- **GOAL OF THE EXERCISE**
Write out again, exactly, the lines below starting at the one with "let rs1 := [do_pull" and ending at the one with "Lemma Get_new_object_Ok name".

- **Stored data entries**
·····

Lemma fan_out_after_creation_witness :
  let rs1 := [do_pull "sub0" "0"; do_send ["foo"; "bar"]] in
  let rs2 := [do_pull "sub1" "0"; do_send ["john"; "paul"; "george"];
              do_ack "sub1" ["3"]] in
  queue_of (snd (serve_all (rs1 ++ rs2) (initial ∅))) "sub0"
  = Some [0; 1; 2; 3; 4] ∧
  queue_of (snd (serve_all rs2 (snd (serve_all rs1 (initial ∅))))) "sub1"
  = Some [2; 4] ∧
  Forall (λ id, 2 ≤ id) [2; 4].
Proof.
  intros rs1 rs2.
  assert (Hq : queue_of
                 (snd (serve_all rs2 (snd (serve_all rs1 (initial ∅)))))
                 "sub1" = Some [2; 4]) by (vm_compute; reflexivity).
  split; [vm_compute; reflexivity|]. split; [exact Hq|].
  apply (fan_out_after_creation ∅ rs1 rs2 "sub1" [2; 4]).
  - vm_compute. reflexivity.
  - vm_compute. repeat split; intros; done.
  - exact Hq.
Defined.

(** C8 (the code departs from it): [sub0] is created, ids 0 to 8 are
    published, 0, 3 and 4 are acknowledged, then 6 and 7.  Every request is
    answered [200], and the pull that follows still returns id 6, which the
    subscription has acknowledged. *)
Theorem acknowledged_id_is_pulled_again :
  let rs := nine_messages_three_acks
            ++ [do_ack "sub0" ["6"; "7"]; do_pull "sub0" "10"] in
  map (λ o, match o with Ok resp => Some (status resp) | _ => None end)
      (fst (serve_all rs (initial ∅)))
  = [Some 200; Some 200; Some 200; Some 200; Some 200] ∧
  queue_of (snd (serve_all rs (initial ∅))) "sub0" = Some [1; 5; 2; 6; 8] ∧
  last (map ids_of (fst (serve_all rs (initial ∅))))
  = Some (Some (list_to_set [1; 2; 5; 6; 8])).
Proof. vm_compute. repeat split; reflexivity. Qed.

(** ** Goroutines racing on the registry *)

Module ConcurrentFacts.
Import Concurrent.

Lemma Get_new_object_Ok name s :
  Get_new_object name s =
    (Ok (fresh (dom (objs s))),
     {| subs := subs s;
        objs := <[fresh (dom (objs s)) := {| Name := name; UnAcked := [] |}]>
                  (objs s);
        topic := topic s; files := files s |}).
Proof.
  unfold Get_new_object, bind, new_Subscription, on_sub, ret. simpl.
  rewrite lookup_insert_eq. simpl. rewrite insert_insert_eq. reflexivity.
Qed.

Lemma on_sub_subs {A} sub (m : M MessageQueue A) s :
  subs (snd (on_sub sub m s)) = subs s.
Proof.
  unfold on_sub. destruct (objs s !! sub) as [o|]; [|reflexivity].
  destruct (m (UnAcked o)). reflexivity.
Qed.

Lemma live_at_insert lv name l name' :
  live_at (<[name := l]> lv) name'
  = if decide (name = name') then l else live_at lv name'.
Proof.
  unfold live_at. rewrite lookup_insert. by destruct (decide (name = name')).
Qed.

Lemma registered_length s name : (length (registered s name) ≤ 1)%nat.
Proof. unfold registered. destruct (subs s !! name); simpl; lia. Qed.

(** [holder_inv] looks at the registry only. *)
Lemma holder_inv_subs p s s' lv :
  subs s' = subs s → holder_inv p s lv → holder_inv p s' lv.
Proof.
  intros E. unfold holder_inv, registered. rewrite E. done.
Qed.
(** C5, where the code departs from it.  A string that holds a [T] and
    a [Z] but is not a date comes out as the text [Invalid Date]: the
    [Date] constructor does not throw, so the [catch] that would have
    returned the original string is never entered.  The result is
    never the original string. *)
Theorem unparsable_date_shows_Invalid_Date (s column : string) :
  JS.includes s "T" = true -> JS.includes s "Z" = true ->
  Date_parse s = None ->
  formatCellValue (Some (SStr s)) column = "Invalid Date"
  /\ formatCellValue (Some (SStr s)) column <> s.
Proof.
  intros HT HZ Hparse.
  assert (Hout : formatCellValue (Some (SStr s)) column = "Invalid Date").
  { rewrite (formatCellValue_dateLike s column HT HZ).
    unfold JSDate.toLocaleDateString, JSDate.new_Date. now rewrite Hparse. }
  split; [exact Hout|].
  rewrite Hout. intros Heq. subst s. discriminate HT.
Qed.

End CellFacts.

Lemma salary_column_prefixes_non_numbers_witness :
  (forall s : string,
      JS.includes s "T" && JS.includes s "Z" = false ->
      ResultsDisplay.formatCellValue (host := Reference.host)
        (Some (Payload.SStr s)) "salary" = ("$" ++ s)%string)
  /\ ResultsDisplay.formatCellValue (host := Reference.host)
       (Some (Payload.SBool true)) "salary" = "$true"
  /\ ResultsDisplay.formatCellValue (host := Reference.host)
       (Some (Payload.SBool false)) "salary" = "$false".
Proof.
  apply (salary_column_prefixes_non_numbers (host := Reference.host) "salary").
  reflexivity.
Defined.

Lemma unparsable_date_shows_Invalid_Date_witness :
  ResultsDisplay.formatCellValue (host := Reference.host)
    (Some (Payload.SStr "ZTE Corporation")) "employer" = "Invalid Date"
  /\ ResultsDisplay.formatCellValue (host := Reference.host)
       (Some (Payload.SStr "ZTE Corporation")) "employer" <> "ZTE Corporation".
Proof.
  apply (unparsable_date_shows_Invalid_Date (host := Reference.host)
           "ZTE Corporation" "employer"); reflexivity.
Defined.

(** The cells of the sample rows under the reference host. *)
Example salary_number_cell :
  ResultsDisplay.formatCellValue (host := Reference.host)
    (Payload.getField Samples.alice "salary") "salary" = "$87,234.5".
Proof. vm_compute. reflexivity. Qed.

Example salary_text_cell :
  ResultsDisplay.formatCellValue (host := Reference.host)
    (Payload.getField Samples.bob "salary") "salary" = "$85000.00".
Proof. vm_compute. reflexivity. Qed.

Example date_cell :
  ResultsDisplay.formatCellValue (host := Reference.host)
    (Payload.getField Samples.alice "hired_at") "hired_at" = "1/15/2024".
Proof. vm_compute. reflexivity. Qed.

Example employer_cell :
  ResultsDisplay.formatCellValue (host := Reference.host)
    (Payload.getField Samples.bob "employer") "employer" = "Invalid Date".
Proof. vm_compute. reflexivity. Qed.

Example absent_cell :
  ResultsDisplay.formatCellValue (host := Reference.host)
    (Payload.getField Samples.bob "hired_at") "hired_at" = "-".
Proof. reflexivity. Qed.

(* ================================================================== *)
(** * The presenter: buttons, modes and the raw toggle                *)
(* ================================================================== *)

Section ButtonFacts.
Import Payload ResultsDisplay Specification.
Context {host : Host}.

(** None of the views holds a button: the only buttons of the
    component are its mode buttons and the raw toggle. *)
Lemma handlers_renderBucket (b : Bucket.t) : handlers (renderBucket b) = [].
Proof.
  unfold renderBucket, jsx_atom. simpl.
  destruct (Bucket.key b) as [s|n]; [destruct s|]; reflexivity.
Qed.

Lemma handlers_renderMetric (entry : string * metric) :
  handlers (renderMetric entry) = [].
Proof.
  destruct entry as [key [v|buckets]]; unfold renderMetric; simpl;
    rewrite handlers_jsx_string; simpl.
  - now rewrite handlers_jsx_string.
  - now rewrite (flat_map_map_none handlers renderBucket _ handlers_renderBucket).
Qed.

Lemma handlers_renderAggregationSource
  (entry : string * list (string * metric)) :
  handlers (renderAggregationSource entry) = [].
Proof.
  destruct entry as [source aggs]. unfold renderAggregationSource. simpl.
  rewrite handlers_jsx_string. simpl.
  now rewrite (flat_map_map_none handlers renderMetric _ handlers_renderMetric).
Qed.

Lemma handlers_renderAggregations (d : ResultEnvelope) :
  flat_map handlers (renderAggregations d) = [].
Proof.
  unfold renderAggregations. destruct (aggregations d) as [aggs|]; simpl;
    [|reflexivity].
  now rewrite (flat_map_map_none handlers renderAggregationSource _
                 handlers_renderAggregationSource).
Qed.

Lemma handlers_renderProcessed (d : ResultEnvelope) :
  flat_map handlers (renderProcessed d) = [].
Proof.
  unfold renderProcessed. destruct (metadata d) as [m|]; [|reflexivity].
  destruct (lookup m "processing_time") as [[|b|n|s|xs|fs]|];
    try reflexivity.
  - destruct b; reflexivity.
  - destruct (JS.falsy_number n); reflexivity.
  - destruct (JS.truthy_string s); reflexivity.
Qed.

Lemma handlers_renderSummary (d : ResultEnvelope) :
  flat_map handlers (renderSummary d) = [].
Proof.
  unfold renderSummary. cbn [flat_map handlers app].
  rewrite !flat_map_app, handlers_renderProcessed.
  destruct (total_results d); destruct (sources d) as [srcs|];
    cbn [flat_map handlers app]; rewrite ?handlers_jsx_string;
    destruct (summary d) as [s|]; try destruct (JS.truthy_string s);
    destruct (aggregations d) as [aggs|] eqn:Haggs;
    try destruct (0 <? length aggs)%nat;
    cbn [flat_map handlers app jsx_when];
    rewrite ?handlers_renderAggregations; reflexivity.
Qed.

Lemma handlers_renderRow (columns : list string) (r : row) :
  handlers (renderRow columns r) = [].
Proof.
  unfold renderRow. simpl. apply flat_map_map_none. intros col.
  unfold renderCell. simpl. apply handlers_jsx_string.
Qed.

Lemma handlers_renderTable (d : ResultEnvelope) :
  flat_map handlers (renderTable d) = [].
Proof.
  unfold renderTable. destruct (results d) as [[|r rows]|]; try reflexivity.
  cbn -[tableRows getTableColumns].
  rewrite (flat_map_map_none handlers renderHeaderCell).
  - now rewrite (flat_map_map_none handlers (renderRow _) _ (handlers_renderRow _)).
  - intros col. unfold renderHeaderCell. simpl. apply handlers_jsx_string.
Qed.

Lemma handlers_renderSample (sample : json) : handlers (renderSample sample) = [].
Proof.
  unfold renderSample. simpl. rewrite flat_map_app, handlers_jsx_string.
  reflexivity.
Qed.

Lemma handlers_renderSamples (item : TimelineItem) :
  flat_map handlers (renderSamples item) = [].
Proof.
  unfold renderSamples. destruct (items item) as [[|x xs]|]; try reflexivity.
  cbn [flat_map handlers app].
  now rewrite (flat_map_map_none handlers renderSample _ handlers_renderSample).
Qed.

Lemma handlers_renderTimelineItem (item : TimelineItem) :
  handlers (renderTimelineItem item) = [].
Proof.
  unfold renderTimelineItem. cbn [flat_map handlers app].
  now rewrite handlers_jsx_string, handlers_renderSamples.
Qed.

·····

- **ANSWER BOX**
  let rs1 := [do_pull "sub0" "0"; do_send ["foo"; "bar"]] in
  let rs2 := [do_pull "sub1" "0"; do_send ["john"; "paul"; "george"];
              do_ack "sub1" ["3"]] in
  queue_of (snd (serve_all (rs1 ++ rs2) (initial ∅))) "sub0"
  = Some [0; 1; 2; 3; 4] ∧
  queue_of (snd (serve_all rs2 (snd (serve_all rs1 (initial ∅))))) "sub1"
  = Some [2; 4] ∧
  Forall (λ id, 2 ≤ id) [2; 4].
Proof.
  intros rs1 rs2.
  assert (Hq : queue_of
                 (snd (serve_all rs2 (snd (serve_all rs1 (initial ∅)))))
                 "sub1" = Some [2; 4]) by (vm_compute; reflexivity).
  split; [vm_compute; reflexivity|]. split; [exact Hq|].
  apply (fan_out_after_creation ∅ rs1 rs2 "sub1" [2; 4]).
  - vm_compute. reflexivity.
  - vm_compute. repeat split; intros; done.
  - exact Hq.
Defined.

(** C8 (the code departs from it): [sub0] is created, ids 0 to 8 are
    published, 0, 3 and 4 are acknowledged, then 6 and 7.  Every request is
    answered [200], and the pull that follows still returns id 6, which the
    subscription has acknowledged. *)
Theorem acknowledged_id_is_pulled_again :
  let rs := nine_messages_three_acks
            ++ [do_ack "sub0" ["6"; "7"]; do_pull "sub0" "10"] in
  map (λ o, match o with Ok resp => Some (status resp) | _ => None end)
      (fst (serve_all rs (initial ∅)))
  = [Some 200; Some 200; Some 200; Some 200; Some 200] ∧
  queue_of (snd (serve_all rs (initial ∅))) "sub0" = Some [1; 5; 2; 6; 8] ∧
  last (map ids_of (fst (serve_all rs (initial ∅))))
  = Some (Some (list_to_set [1; 2; 5; 6; 8])).
Proof. vm_compute. repeat split; reflexivity. Qed.

(** ** Goroutines racing on the registry *)

Module ConcurrentFacts.
Import Concurrent.

Lemma Get_new_object_Ok name s :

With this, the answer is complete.